◆ Work required
Write out, word for word, every line from the one where "apply run_seq in H2;" occurs to the final line of the entries, and nothing beyond them.

◆ Saved data entries
###

(** A character in a range of digits is one of the digits of the range. *)
Lemma between_digits lo hi c :
  is_digit lo = true -> is_digit hi = true ->
  between lo hi c = true ->
  In c (filter (between lo hi)
          ["0"; "1"; "2"; "3"; "4"; "5"; "6"; "7"; "8"; "9"]%char).
Proof.
  intros Hlo Hhi Hb. apply filter_In. split; [|exact Hb].
  apply digit_enum. unfold is_digit, between in *.
  apply andb_true_iff in Hlo, Hhi, Hb. apply andb_true_iff.
  rewrite !Nat.leb_le in *. lia.
Qed.

(** The IPv4 patterns match a host name exactly when it begins with one
    of the textual prefixes. *)
Lemma private_patterns_exact h :
  existsb (fun pattern => test pattern h) PRIVATE_IP_PATTERNS
  = private_text_prefix h.
Proof.
  apply eq_true_iff_eq. split.
  - rewrite existsb_exists. intros (p & Hin & Ht).
    apply test_matches in Ht. destruct Ht as (rest & Hrun & _).
    cbn in Hin.
    destruct Hin as [<- | [<- | [<- | [<- | [<- | [<- | []]]]]]];
      cbn [ignoreCase body prefix_pattern] in Hrun;
      try (apply run_chars in Hrun; subst h; destruct rest; reflexivity).
    apply run_seq in Hrun. destruct Hrun as (m1 & H1 & Hrun).
    apply run_chars in H1. subst h.
    apply run_seq in Hrun. destruct Hrun as (m2 & H2 & Hrun).
    apply run_chars in Hrun. subst m2.
    apply run_alt in H2. destruct H2 as [H2 | H2];
      [|apply run_alt in H2; destruct H2 as [H2 | H2]];
      apply run_seq in H2; destruct H2 as (m3 & H3 & H2);
      apply run_chars in H3; subst m1;
      apply run_class in H2; destruct H2 as (c & -> & Hc);
      apply between_digits in Hc; try reflexivity;
      cbn in Hc;
      repeat (destruct Hc as [<- | Hc]; [destruct rest; reflexivity|]);
      contradiction.
  - unfold private_text_prefix. rewrite existsb_exists.
    intros (p & Hin & Hp). destruct (GuardProofs.prefix_split p h Hp) as [rest ->].
    cbn in Hin.
    repeat (destruct Hin as [<- | Hin]; [reflexivity|]).
    contradiction.
Qed.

###

◆ Problem solution
      apply run_seq in H2; destruct H2 as (m3 & H3 & H2);
      apply run_chars in H3; subst m1;
      apply run_class in H2; destruct H2 as (c & -> & Hc);
      apply between_digits in Hc; try reflexivity;
      cbn in Hc;
      repeat (destruct Hc as [<- | Hc]; [destruct rest; reflexivity|]);
      contradiction.
  - unfold private_text_prefix. rewrite existsb_exists.
    intros (p & Hin & Hp). destruct (GuardProofs.prefix_split p h Hp) as [rest ->].
    cbn in Hin.
    repeat (destruct Hin as [<- | Hin]; [reflexivity|]).
    contradiction.
Qed.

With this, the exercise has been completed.